The following excerpt is from the company's SEC filing.

DUBAI, United Arab Emirates – April 26, 2016 – Amira Nature Foods Ltd (the “Company;” or “Amira” NYSE: ANFI), a leading global provider of branded, packaged Indian specialty rice, today reported financial results for the six months ended September 30, 2015.

Six Months Ended September 30, 2015 versus Six Months Ended September 30, 2014:

Revenue declined by 17.3% to $231.7 million compared to $280.2 million

Adjusted EBITDA of $30.5 million compared to $38.8 million

Adjusted EBITDA margin of 13.2%

Adjusted profits after tax was $13.5 million compared to $19.8 million

Adjust ed earnings per share (“EPS”) was $0.38 compared to $0.55

Total debt to last twelve months Adjusted EBITDA of 2.1x

Bruce Wacha, Amira’s Chief Financial Officer stated, “We faced an extremely challenging first half of fiscal 2016 which included current industry trends toward lower pricing, currency translation, three years of re-audits, certain litigations and other temporary short term related business disruptions that required increased financial resources and management time. Nonetheless, we were able to maintain our EBITDA margins at their historical levels and remain profitable. Our business began to recover in the fourth quarter of our fiscal year.

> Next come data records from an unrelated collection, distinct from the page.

(* ===== verification/_CoqProject ===== *)
-Q . S2P
Prelude.v
Libc.v
Circle.v
MqttSendPacket.v
MqttSendSpec.v
MqttReceivePacket.v
MqttReceiveSpec.v
MqttReadSpec.v
MqttClient.v
MqttQueueSpec.v
MqttClientInv.v
MqttClientPackets.v
MqttClientSafety.v
MqttClientTask.v
MqttClientApi.v
MqttClientLife.v
MqttDemo.v
MqttStreamProps.v
MqttClientProps.v
HttpClient.v
HttpSpec.v
HttpParse.v
HttpSafety.v
HttpProps.v
Sched.v
LibcxxSync.v
LibcxxSyncInv.v
LibcxxSyncProps.v
LibcxxRecursive.v
LibcxxThread.v
LibcxxThreadSpec.v
LibcxxTls.v
LibcxxThreadProps.v
HtmlScanner.v
HtmlSpec.v
HtmlScan.v
HtmlProps.v
WebClient.v
WebSpec.v
WebProps.v
NetSockets.v
NetInv.v
NetSafety.v
NetProps.v
X509Profile.v
TlsConfig.v
X509CertChain.v
TlsSocket.v
TlsClient.v
TlsInv.v
TlsSafety.v
TlsDemo.v
TlsProps.v
X509ChainProps.v
TlsClientProps.v
MbedModules.v
MbedModulesProps.v
MqttSample.v
MqttFrame.v
MqttSampleProps.v
ButtonTask.v
ButtonProps.v
SocketApp.v
SocketAppProps.v
SocketSample.v
SocketSampleProps.v
StdlibApp.v
StdlibAppProps.v
HttpsClient.v
HttpsClientProps.v
TlsProgram.v
TlsClient1.v
TlsServer1.v
NetOwner.v
TlsProgramProps.v
TlsProgramDemo.v
TlsClient1Props.v
TlsServer1Props.v
MqttKernel.v
MqttKernelProps.v
(* ===== verification/Prelude.v ===== *)
(** * A verification of circle-stdlib

    circle-stdlib adds a C and C++ standard library and TLS to Circle, a C++
    framework for programs that run on a Raspberry Pi without an operating
    system.  The repository's own logic is C++ code between three other parts
    that are not in it: Circle, mbed TLS, and the libraries newlib and libc++.
    This library models that code and proves what makes it correct.  The paths
    below are relative to the sources; a definition has the name of the C++
    function or member it stands for.

    ** How the code is modelled

    [Prelude] holds the conventions.  A C++ function is a computation in the
    monad [M S]: it takes a state [S] and gives a result with a new state, or a
    [fault] - a failing assertion, an access outside an object or through a
    dangling or null pointer, or a read of memory nobody has written.  Integers
    are numbers of [Z] with the wrap-around of their type ([u8], [u16], [u32],
    [s32], [size_t]) written at every operation that can leave the range; the
    class [Target] gives the width of [size_t], for the 32-bit and the 64-bit
    targets.  An array is a list of [cell]s, where [None] is a cell that was
    never written, and [rd] and [wr] are checked accesses.  An object made with
    [new] is an entry of a finite map from addresses, and deletion removes the
    entry.  A C string that is only read is the list of its characters.

    Code that is not in the repository is a parameter: a type class with the
    operations the code calls and, apart from it, a class of laws with the
    documented behaviour it relies on.  [Circle] has the classes of the sockets,
    the clock, the log and the pointer list ([Platform], [PtrList]); [Sched] has
    the semaphore; [NetSockets], [TlsConfig] and [X509CertChain] have mbed TLS
    and the file system; [MbedModules], [LibcxxRecursive], [ButtonTask],
    [SocketApp], [MqttSample], [MqttKernel], [StdlibApp] and [TlsProgram] have
    what these parts call.  Every such class has an instance in a module whose name ends in [Demo], or in
    [Circle] and [Sched], on which the witnesses of the theorems are evaluated.
    [Libc] defines the functions of the C library that are called on strings.

    Partial correctness is stated with [wp]: [wp F m Q s] says that [m], run in
    [s], gives a result that satisfies [Q] or a fault that satisfies [F].  With
    the empty [F] it says that [m] returns.

    ** The parts

    - _MQTT packets_ ([mqttsendpacket.cpp], [mqttreceivepacket.cpp], [mqtt.h]):
      [MqttSendPacket], [MqttReceivePacket]; what they promise is in
      [MqttSendSpec], [MqttReceiveSpec] and [MqttReadSpec]: an append-only byte
      string, and the unread part of the byte stream.  [MqttStreamProps]: the
      stream is cut into the same packets however the network cuts it; a PUBLISH
      packet that was sent is read back; the bounds of the getters.
    - _MQTT client_ ([mqttclient.cpp]): [MqttClient] has all methods of
      [CMQTTClient], with the heap of packets and the virtual functions of a
      derived class as a parameter.  [MqttQueueSpec] relates the queue to a
      list, [MqttClientInv] states the invariant [Inv], [MqttClientPackets],
      [MqttClientSafety], [MqttClientTask] and [MqttClientApi] prove that the
      receiver, the sender, the keep alive handler and the public functions
      keep it, and [MqttClientLife] has the step relation of an application and
      the task of the client.  [MqttClientProps]: no reachable state faults but
      for assertions a broker can provoke, the public functions return, the
      queue stays sorted, QoS 2 messages are delivered once, and a silent broker
      is noticed.
    - _MQTT sample_ ([samples/mbedtls/07-mqttclient]): [MqttSample] has the two
      derived classes.  [MqttFrame] proves that the base class touches the
      members of the derived one only through the virtual functions;
      [MqttSampleProps] shows that both clients are safe, the schedule of the
      publisher, and what the subscriber shows.  [MqttKernel] has [CKernel::Run],
      cut where it sleeps, as a task beside the two clients; [MqttKernelProps]
      proves which states the system reaches and when it halts.
    - _HTTP client_ ([httpclient.cpp]): [HttpClient], cut at the boundaries the
      function's comments draw.  [HttpSpec] and [HttpParse] say what the byte
      loop makes of a response, [HttpSafety] bounds its accesses.  [HttpProps]:
      the result does not depend on the segments the response comes in, nothing
      is written outside of the buffers, and the content of plain and chunked
      responses.
    - _Threading layer of libc++_ ([libs/libcxx-threading]): [LibcxxSync]
      ([mutex_impl.h], [mutex.cpp], [condvar.cpp]), [LibcxxRecursive] (the rest
      of these files) and [LibcxxThread] ([thread.cpp]).  A function is a
      program of atomic steps that blocks on semaphores ([Sched]), and tasks
      that call such functions are a step relation.  [LibcxxSyncInv] and
      [LibcxxSyncProps]: exclusion, hand-over of the mutex, and the number of
      pending signals.  [LibcxxThreadSpec], [LibcxxTls] and
      [LibcxxThreadProps]: the lifetime of threads and their handles, the
      destructors of thread-local objects, and initialisation that runs once.
    - _Sockets below mbed TLS_ ([adaptedsocket.cpp], [net_sockets.cpp]):
      [NetSockets], with [NetInv] and [NetSafety] for the table of handles and
      the receive buffers.  [NetProps]: all sequences of operations are safe, and
      the bytes received are those of the stream.
    - _TLS_ ([tlssocket.cpp], [tlssimpleclientsocket.cpp], [x509certchain.cpp]
      and the headers of the configuration): [TlsConfig], [X509Profile],
      [X509CertChain], [TlsSocket], [TlsClient].  A function of mbed TLS is a
      finite tree of calls of the callbacks it was given, which run on the state
      of the sockets below.  [TlsInv], [TlsSafety] and [TlsProps]: permitted
      uses are safe, [Receive] keeps the contract of a plain socket that the
      HTTP and MQTT clients rely on, and the outcomes of [Connect].
      [TlsClientProps], [X509ChainProps], [X509Profile]: what is verified
      after [Setup], the end of a client socket, the certificates that are read.
    - _Modules of mbed TLS_ ([entropymodule.cpp], [threadingmodule.cpp],
      [tlssimplesupport.h]): [MbedModules] and [MbedModulesProps], a refinement
      of the life cycle mbed TLS specifies for its mutexes.
    - _Web client sample_ ([samples/mbedtls/06-webclient]): [HtmlScanner] with
      the reference [HtmlSpec], which [HtmlScan] and [HtmlProps] prove it to
      agree with; [WebClient], composed of the HTTP client and the scanner, with
      [WebSpec] and [WebProps] from the segments on the network to the rows on
      the screen.
    - _HTTPS client sample_ ([samples/mbedtls/05-https-client3]): [HttpsClient]
      and [HttpsClientProps], the transfer of a page over a
      [CTLSSimpleClientSocket] and the end of its local object.
    - _mbed TLS programs_ ([samples/mbedtls/01-https-client1/ssl_client1.c] and
      [03-https-server1/ssl_server.c], with their kernels): [TlsProgram] has what
      both call and their loops around a function of mbed TLS that wants to be
      called again; [TlsClient1] and [TlsServer1] are the programs, cut at the
      numbered comments of their [main], with the [goto]s as values.  [NetOwner]
      specifies the network functions by the context that owns a socket,
      [TlsProgramProps] carries this through the shared calls, [TlsProgramDemo]
      has a peer to run against.  [TlsClient1Props] and [TlsServer1Props]: on
      every path the programs give back what they hold, and which outcomes of a
      connection end the server.
    - _Socket sample_ ([samples/06-socket]): [ButtonTask] and [ButtonProps], the
      task that debounces a button, with interrupts, timers and other tasks
      interleaved freely; [SocketApp] and [SocketAppProps], the web server with
      its queue of messages; [SocketSample] and [SocketSampleProps], the set-up
      and the system of the server and both buttons, from a press to what every
      client receives.
    - _Application classes_ ([include/circle_stdlib_app.h] and the samples'
      [main]): [StdlibApp] and [StdlibAppProps], the order of the
      initialisation.

    The parts meet where the code's do: the clients use a socket through the
    class [Platform], whose contract for receiving [CTLSSocket::Receive] is
    proved to keep; [CTLSSocket] runs on the model of [CAdaptedSocket]; the
    derived MQTT clients and the web client run on the models of the clients, and
    the mbed TLS programs on that of [net_sockets.cpp].

    ** Fuel

    Loops whose number of rounds depends on the environment take fuel, and
    [OutOfFuel] is not a behaviour of the code.  [ends] below says of such a
    computation that it has no fault for any fuel and returns, always with the
    same result, for all fuel from some amount on if the environment does not
    keep it busy for ever; its lemmas compose it along a program.  So the calls of
    [mbedtls_net_*] return, those with a time limit if the clock reaches it
    ([NetProps.net_safe]); the calls of [CTLSSocket], the handshake if mbed TLS
    does not ask for ever to repeat it ([TlsProps.tls_safe]; the outcomes of
    [Connect] are in [TlsProps.tls_connect]); and the mbed TLS programs
    ([TlsClient1Props.client1_cleans_up], [TlsServer1Props.server1_serves]), the
    server being cut behind its round [n], for any [n] the table of the sockets
    has room for.  The fuel of a round of the MQTT task bounds the packets it
    takes in this round; the round returns if they are finitely many
    ([MqttClientProps.client_safe]).  A request of the HTTP client returns with
    one unit more than the number of pieces the response comes in
    ([HttpProps.http_segmentation]), the wait for the network with as much fuel as
    the network needs polls ([StdlibAppProps.app_initialize]).  The search for
    certificates takes one unit per entry of the directory, the HTTPS sample one
    per piece.  All other loops have a bound in the data, which the definition
    computes itself: the sizes of a buffer, a queue, or a document.
    The endless loops of [CMQTTClient::Run], [CButtonTask::Run] and
    [CKernel::Run] are one round or one step, repeated by a step relation or by
    a list of occurrences.

    ** Not modelled

    Circle, newlib, libc++ and mbed TLS themselves are submodules without
    sources here.  [config-circle-mbedtls.h] is the configuration of mbed TLS,
    macros and comments.  The programs [ssl_client2.c] and [ssl_server2.c] under
    [samples/mbedtls] are the test programs of mbed TLS's distribution, whose
    code is the parsing of some hundred options and the calls of mbed TLS each of
    them switches on; of the smaller programs the debug output ([my_debug],
    [fflush]) is left out.  The samples [01] to [05], [07] and [08] directly
    under [samples] and the programs under [tests] exercise the libraries and keep
    no state of their own.  The constructors of the kernels, which initialise
    members of Circle and blink the LED, are left out.  Of the log, the messages
    are modelled where they are the purpose of the code, as in the MQTT sample
    and the server; the debug output of mbed TLS
    ([CTLSSimpleClientSocket::DebugCallback]) is not.  Addresses of deleted
    objects are not used again in the model.  The code for tests under QEMU
    ([USE_QEMU_FOR_TEST]) is left out.

    ** Reading order

    [Prelude], then a part's definitions, then the file of its properties; a
    comment of the form C<n> marks the theorems that are properties of the
    program, in the order of importance.  The other theorems of these files,
    among them those about single defects of the code, have no number. *)
From stdpp Require Import base numbers list gmap option strings.
From Stdlib Require Import Lia.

We are committed to enhancing our customer relationships and returning to growth.”

Six Months Ended September 30, 2015 Results

Revenue decreased by $48.5 million, or 17.3%, to $231.7 million in the six months ended September 30, 2015 from $280.2 million in the six months ended September 30, 2014. The decline in revenue was driven in part by what management believes to be certain temporary short term challenges, including among other things, current industry trends toward lower pricing, currency translation, obtaining three years of re-audits of the Company’s financial statements, successful completion of a forensic investigation, ongoing litigation and certain business matters which required increased financial resources and management time be devoted to matters that did not generate revenue.

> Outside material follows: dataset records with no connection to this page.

(* ===== verification/Libc.v ===== *)
(** The functions of the C library the modelled code calls on strings.

    A C string that is only read is the list of its characters without the
    terminating zero; [strtok_r], which writes to its argument, works on the
    cells of the array that holds the string.  [unsigned long] has the width of
    [size_t] on the targets of the library. *)
From stdpp Require Import base numbers list gmap option strings.
From S2P Require Import Prelude.

Module Libc.
Definition isspace (c : Z) : bool := (c =? 32) || ((9 <=? c) && (c <=? 13)).
Definition isdigit (c : Z) : bool := (48 <=? c) && (c <=? 57).
Definition tolower (c : Z) : Z := if (65 <=? c) && (c <=? 90) then c + 32 else c.

(** [strcmp (s, t) == 0] and [strcasecmp (s, t) == 0]. *)
Definition streq (s t : list Z) : bool := bool_decide (s = t).
Definition strcaseeq (s t : list Z) : bool := bool_decide (tolower <$> s = tolower <$> t).

(** The value of a digit in a base of at most 36. *)
Definition digit (base c : Z) : option Z :=
  let d := if isdigit c then c - 48
           else if (97 <=? tolower c) && (tolower c <=? 122) then tolower c - 87
           else 36 in
  if d <? base then Some d else None.

(** The number at the start of a string, continuing [acc], and the rest. *)
Fixpoint digits (base acc : Z) (s : list Z) : Z * list Z :=
  match s with
  | [] => (acc, [])
  | c :: s' => match digit base c with
               | Some d => digits base (acc * base + d) s'
               | None => (acc, s)
               end
  end.

Fixpoint skip_spaces (s : list Z) : list Z :=
  match s with
  | [] => []
  | c :: s' => if isspace c then skip_spaces s' else s
  end.

(** The sign: [true] for a minus. *)
Definition sign (s : list Z) : bool * list Z :=
  match s with
  | c :: s' => if c =? 45 then (true, s') else if c =? 43 then (false, s') else (false, s)
  | [] => (false, [])
  end.

(** The prefix [0x] in base 16, which counts only before a digit. *)
Definition prefix_0x (base : Z) (s : list Z) : list Z :=
  match s with
  | z :: x :: d :: _ =>
      if (base =? 16) && (z =? 48) && (tolower x =? 120) && bool_decide (is_Some (digit 16 d))
      then drop 2 s else s
  | _ => s
  end.

(** The number [strtoul] and [strtol] read: sign, absolute value and the rest;
    [None] when there is no digit. *)
Definition number (base : Z) (s : list Z) : option (bool * Z * list Z) :=
  let '(neg, s) := sign (skip_spaces s) in
  let s := prefix_0x base s in
  match s with
  | c :: _ => if bool_decide (is_Some (digit base c))
              then let '(v, rest) := digits base 0 s in Some (neg, v, rest)
              else None
  | [] => None
  end.

(** [strtoul (s, &end, base)]: the value and the string [end] points to. *)
Definition strtoul `{Target} (s : list Z) (base : Z) : Z * list Z :=
  match number base s with
  | None => (0, s)
  | Some (neg, v, rest) =>
      (if v >=? 2^size_bits then 2^size_bits - 1 else if neg then usize (- v) else v, rest)
  end.

(** [atoi (s)], which is [(int) strtol (s, NULL, 10)]. *)
Definition atoi `{Target} (s : list Z) : Z :=
  match number 10 s with
  | None => 0
  | Some (neg, v, _) =>
      let m := 2^(size_bits - 1) in
      s32 (if neg then Z.max (- m) (- v) else Z.min (m - 1) v)
  end.

(** * [strtok_r] *)

Definition is_delim (delim : list Z) (c : Z) : bool := existsb (Z.eqb c) delim.

(** The first index from [i] on whose character does not satisfy [p]. *)
Fixpoint seek (p : Z → bool) (fuel : nat) (buf : list cell) (i : Z) : res Z :=
  match fuel with
  | O => Fault OutOfFuel
  | S fuel => match rd buf i with
              | Fault e => Fault e
              | Ok c => if p c then seek p fuel buf (i + 1) else Ok i
              end
  end.

(** [strtok_r (s, delim, &save)]; [s] and [save] are indices into the array.
    The results are the token, the array and the new value of [save]. *)
Definition strtok_r (buf : list cell) (s : option Z) (delim : list Z) (save : option Z) :
    res (option Z * list cell * option Z) :=
  match (match s with Some p => Some p | None => save end) with
  | None => Ok (None, buf, None)
  | Some p =>
      match seek (is_delim delim) (S (length buf)) buf p with
      | Fault e => Fault e
      | Ok p =>
          match rd buf p with
          | Fault e => Fault e
          | Ok c =>
              if c =? 0 then Ok (None, buf, None)
              else
                match seek (λ c, negb (is_delim delim c || (c =? 0))) (S (length buf)) buf p with
                | Fault e => Fault e
                | Ok e =>
                    match rd buf e with
                    | Fault e => Fault e
                    | Ok c =>
                        if c =? 0 then Ok (Some p, buf, None)
                        else match wr buf e 0 with
                             | Fault e => Fault e
                             | Ok buf => Ok (Some p, buf, Some (e + 1))
                             end
                    end
                end
          end
      end
  end.

(** The C string at the address [i] of an array. *)
Definition string_at (buf : list cell) (i : Z) : res (list Z) :=
  if i <? 0 then Fault BadAccess else c_string (drop (Z.to_nat i) buf).

(** ** What it does, on the string *)

(** The longest prefix of characters that satisfy [p], and the rest. *)
Fixpoint span (p : Z → bool) (s : list Z) : list Z * list Z :=
  match s with
  | [] => ([], [])
  | c :: s' => if p c then let '(a, b) := span p s' in (c :: a, b) else ([], s)
  end.

(** The first token of a string, with the delimiters before it and what follows
    the delimiter that ends it. *)
Definition token (delim s : list Z) : option (list Z * list Z * list Z) :=
  let '(pre, s) := span (is_delim delim) s in
  match s with
  | [] => None
  | _ => let '(tok, rest) := span (λ c, negb (is_delim delim c)) s in Some (pre, tok, tail rest)
  end.

Lemma span_spec p s :
  let '(a, b) := span p s in
  s = a ++ b ∧ Forall (λ c, p c = true) a ∧ (b = [] ∨ ∃ c b', b = c :: b' ∧ p c = false).
Proof.
  induction s as [|c s IH]; cbn; [by eauto using Forall_nil_2|].
  destruct (p c) eqn:E.
  - destruct (span p s) as [a b]. destruct IH as (-> & Ha & Hb). eauto using Forall_cons_2.
  - split_and!; [done|constructor|eauto].
Qed.

Lemma span_app p a c b :
  Forall (λ x, p x = true) a → p c = false → span p (a ++ c :: b) = (a, c :: b).
Proof.
  intros Ha Hc. induction Ha as [|x a Hx Ha IH]; cbn; [by rewrite Hc|]. by rewrite Hx, IH.
Qed.
Lemma span_all p a : Forall (λ x, p x = true) a → span p a = (a, []).
Proof. intros Ha. induction Ha as [|x a Hx Ha IH]; cbn; [done|]. by rewrite Hx, IH. Qed.

(** [holds_str buf i s]: the C string [s] is at index [i]. *)
Definition holds_str (buf : list cell) (i : Z) (s : list Z) : Prop :=
  holds buf i (s ++ [0]) ∧ Forall (λ c, c ≠ 0) s.

Lemma holds_str_rest buf i a b :
  holds_str buf i (a ++ b) → holds_str buf (i + Z.of_nat (length a)) b.
Proof.
  intros [Hh Hs]. apply Forall_app in Hs as [_ Hs]. split; [|done].
  rewrite <-app_assoc in Hh. by apply holds_app in Hh as [_ Hh].
Qed.

Lemma holds_str_length buf i s :
  holds_str buf i s → 0 ≤ i ∧ i + Z.of_nat (length s) < Z.of_nat (length buf).
Proof.
  intros [[Hi Hh] _]. split; [done|].
  specialize (Hh (length s) 0). rewrite lookup_app_r, Nat.sub_diag in Hh by done.
  pose proof (lookup_lt_Some _ _ _ (Hh eq_refl)). lia.
Qed.

Lemma string_at_holds buf i s : holds_str buf i s → string_at buf i = Ok s.
Proof.
  intros [Hh Hs]. unfold string_at. destruct (Z.ltb_spec i 0); [by destruct Hh; lia|].
  rewrite <-(until_nul_id s) by done. apply c_string_holds.
  destruct Hh as [_ Hh]. split; [done|]. intros j b Hj. rewrite lookup_drop. by apply Hh.
Qed.

Lemma seek_holds p fuel buf i a c b :
  Forall (λ x, p x = true) a → p c = false → holds buf i (a ++ c :: b) →
  (length a < fuel)%nat → seek p fuel buf i = Ok (i + Z.of_nat (length a)).
Proof.
  intros Ha Hc. revert i fuel. induction Ha as [|x a Hx Ha IH]; intros i [|fuel] Hh Hf;
    try (cbn in Hf; lia); cbn [app] in Hh; apply holds_cons in Hh as [Hr Hh]; cbn [seek]; rewrite Hr.
  - rewrite Hc. f_equal. cbn. lia.
  - rewrite Hx, (IH (i + 1)); [f_equal; cbn; lia|done|cbn in Hf; lia].
Qed.

(** [strtok_r] finds the token of the string at its argument and ends it. *)
Lemma strtok_r_spec buf s delim save p str :
  (match s with Some p => Some p | None => save end) = Some p →
  is_delim delim 0 = false → holds_str buf p str →
  match token delim str with
  | None => strtok_r buf s delim save = Ok (None, buf, None)
  | Some (pre, tok, rest) =>
      let e := p + Z.of_nat (length pre) + Z.of_nat (length tok) in
      ∃ buf' save', strtok_r buf s delim save = Ok (Some (p + Z.of_nat (length pre)), buf', save') ∧
        holds_str buf' (p + Z.of_nat (length pre)) tok ∧ length buf' = length buf ∧
        (∀ j, j ≠ Z.to_nat e → buf' !! j = buf !! j) ∧
        match save' with
        | None => rest = [] ∧ str = pre ++ tok ∧ buf' = buf
        | Some q => holds_str buf' q rest
        end
  end.
Proof.
  intros Hp H0 Hs. unfold strtok_r. rewrite Hp. unfold token.
  pose proof (holds_str_length _ _ _ Hs) as [Hi Hl].
  pose proof (span_spec (is_delim delim) str) as Hsp.
  destruct (span (is_delim delim) str) as [pre s1]. destruct Hsp as (-> & Hpre & Hs1).
  rewrite length_app in Hl. destruct s1 as [|c1 s1].
  { rewrite (seek_holds _ _ buf p pre 0 []); [|done|done|..].
    - apply (holds_str_rest _ _ pre []) in Hs as [Hs _]. cbn in Hs.
      apply holds_cons in Hs as [-> _]. done.
    - destruct Hs as [Hs _]. by rewrite app_nil_r in Hs.
    - lia. }
  destruct Hs1 as [|(c & b & [= <- <-] & Hc)]; [done|].
  pose proof (holds_str_rest _ _ pre _ Hs) as Hs1.
  assert (Hc0 : c1 ≠ 0) by (destruct Hs1 as [_ Hz]; by inversion Hz).
  rewrite (seek_holds _ _ buf p pre c1 (s1 ++ [0])); [|done|done| |lia].
  2: { destruct Hs as [Hs _]. by rewrite <-app_assoc in Hs. }
  set (p1 := p + Z.of_nat (length pre)) in *.
  assert (rd buf p1 = Ok c1) as ->. { destruct Hs1 as [Hs1 _]. by apply holds_cons in Hs1 as [? _]. }
  destruct (Z.eqb_spec c1 0); [done|].
  pose proof (span_spec (λ c, negb (is_delim delim c)) (c1 :: s1)) as Hsp.
  destruct (span _ (c1 :: s1)) as [tok s2] eqn:Esp. destruct Hsp as (Etok & Htok & Hs2).
  rewrite Etok in Hs1. pose proof (holds_str_rest _ _ tok _ Hs1) as Hs2'.
  pose proof (holds_str_length _ _ _ Hs2') as [Hi2 Hl2].
  assert (Htok0 : Forall (λ c, negb (is_delim delim c || (c =? 0)) = true) tok).
  { destruct Hs1 as [_ Hz]. apply Forall_app in Hz as [Hz _].
    apply Forall_forall. intros x Hx. rewrite Forall_forall in Htok, Hz.
    specialize (Htok x Hx). specialize (Hz x Hx). destruct (is_delim delim x); [done|].
    by destruct (Z.eqb_spec x 0). }
  destruct Hs2 as [->|(c2 & s3 & -> & Hc2)].
  - rewrite app_nil_r in *. rewrite (seek_holds _ _ buf p1 tok 0 []); [|done| |by destruct Hs1|].
    + destruct Hs2' as [Hs2' _]. cbn in Hs2'. apply holds_cons in Hs2' as [-> _]. cbn.
      exists buf, None. split_and!; try done. by rewrite Etok.
    + by rewrite H0.
    + cbn in Hl2. lia.
  - apply negb_false_iff in Hc2.
    rewrite (seek_holds _ _ buf p1 tok c2 (s3 ++ [0])); [|done| | |].
    2: { by rewrite Hc2. }
    2: { destruct Hs1 as [Hs1 _]. by rewrite <-app_assoc in Hs1. }
    2: { cbn in Hl2. lia. }
    assert (rd buf (p1 + Z.of_nat (length tok)) = Ok c2) as ->.
    { destruct Hs2' as [Hs2' _]. by apply holds_cons in Hs2' as [? _]. }
    destruct (Z.eqb_spec c2 0) as [->|Hc20]; [by rewrite H0 in Hc2|].
    unfold wr. rewrite wr_cell_Ok by (cbn in Hl2; lia). cbn [tail].
    eexists _, _. split_and!; [done| | | |].
    + split.
      * apply holds_app. split.
        -- apply holds_frame with buf.
           ++ destruct Hs1 as [Hs1 _]. rewrite <-app_assoc in Hs1. by apply holds_app in Hs1 as [? _].
           ++ intros j Hj. apply list_lookup_insert_ne. lia.
        -- apply holds_cons. split; [|apply holds_nil; lia].
           apply rd_Ok. split; [done|]. apply list_lookup_insert_eq. cbn in Hl2. lia.
      * destruct Hs1 as [_ Hz]. by apply Forall_app in Hz as [? _].
    + apply length_insert.
    + intros j Hj. by apply list_lookup_insert_ne.
    + split.
      * apply holds_frame with buf.
        -- destruct Hs2' as [Hs2' _]. by apply holds_cons in Hs2' as [_ ?].
        -- intros j Hj. apply list_lookup_insert_ne. lia.
      * destruct Hs2' as [_ Hz]. by inversion Hz.
Qed.

(** The string before the end of the token stays where it is. *)
Lemma holds_str_cut buf buf' i s k :
  holds_str buf i s → (k ≤ length s)%nat →
  (∀ j, (Z.to_nat i ≤ j < Z.to_nat i + k)%nat → buf' !! j = buf !! j) →
  rd buf' (i + Z.of_nat k) = Ok 0 → holds_str buf' i (take k s).
Proof.
  intros [[Hi Hh] Hz] Hk Hf Hr. split; [|by apply Forall_take].
  apply holds_app. split.
  - split; [done|]. intros j b Hj. rewrite lookup_take in Hj. case_decide; [|done].
    rewrite Hf by lia. apply Hh. by apply lookup_app_l_Some.
  - rewrite length_take, Nat.min_l by done. apply holds_cons. split; [done|]. apply holds_nil. lia.
Qed.
End Libc.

During the six months ended September 30, 2015, the Company’s Indian sales increased by $11.4 million or 10.3% to $122.6 million from $111.2 million in the same period of 2014. Revenue growth in India was negatively impacted by the depreciation of the Indian rupee against the U.S. dollar during the six months ended September 30, 2015 as compared to September 30, 2014. Sales in India grew by approximately 17.4% during the six months ended September 30, 2015 as compared to the same period in 2014, when measured in Indian rupees. Sales in India benefited from an increase in distribution which was offset in part by lower prices net of an improved mix. The Company’s International sales decreased by $59.9 million or 35.4% to $109.1 million from $169.0 million for the same period in 2014. International sales were impacted by reduced volumes due in large part to business disruptions which management believes to be short term in nature. During the six months ended September 30, 2015, revenue from international sales contributed 47.1% of total sales, while revenue from Indian sales contributed 52.9% of total sales. During the six month period ended September 30, 2014, revenue from international sales contributed 60.3% of total sales, while revenue from Indian sales contributed 39.7% of total sales.

During the six months ended September 30, 2015, sales of Amira branded and third party branded products declined by $49.0 million or 17.6% to $228.6 million from $277.6 million during the same period in 2014. Amira branded and third party branded sales contribution to 98.7% of total sales for the period, compared to 99.1% in 2014 for the same period. During the six months ended September 30, 2015, institutional sales were $3.1 million or 1.3% of total sales for the period. During the six months ended September 30, 2014, institutional sales were $2.6 million or 0.9% of total sales for the period.

During the six months ended September 30, 2015, adjusted EBITDA decreased $8.3 million to $30.5 million from $38.8 million in the prior six months period. Adjusted EBITDA margins decreased by 60 basis points to 13.2% for the six months ended September 30, 2015, which is in-line with the Company’s three year historical average of 13.2%. The Company’s effective tax rate was 15.7% for the period, compared to 15.9% in the prior year’s period. Adjusted profit after tax was $13.5 million for period, compared to $19.8 million for the prior year’s period. Adjusted EPS was $0.38 for the period compared to $0.55 for the prior year’s period. A reconciliation of adjusted EBITDA, adjusted EBITDA margin, adjusted profit after tax and adjusted EPS is provided in the

“Non-IFRS Financial Measures”

section of this release.

For the trailing twelve months ended September 30, 2015, the Company had sales of $651.6 million, adjusted EBITDA of $91.6 million and adjusted EPS of $1.39 compared to revenue of $342.0 million, adjusted EBITDA of $41.9 million and adjusted EPS of $0.38 per share for the twelve month period ended June 30, 2012 which proceeded its initial public offering.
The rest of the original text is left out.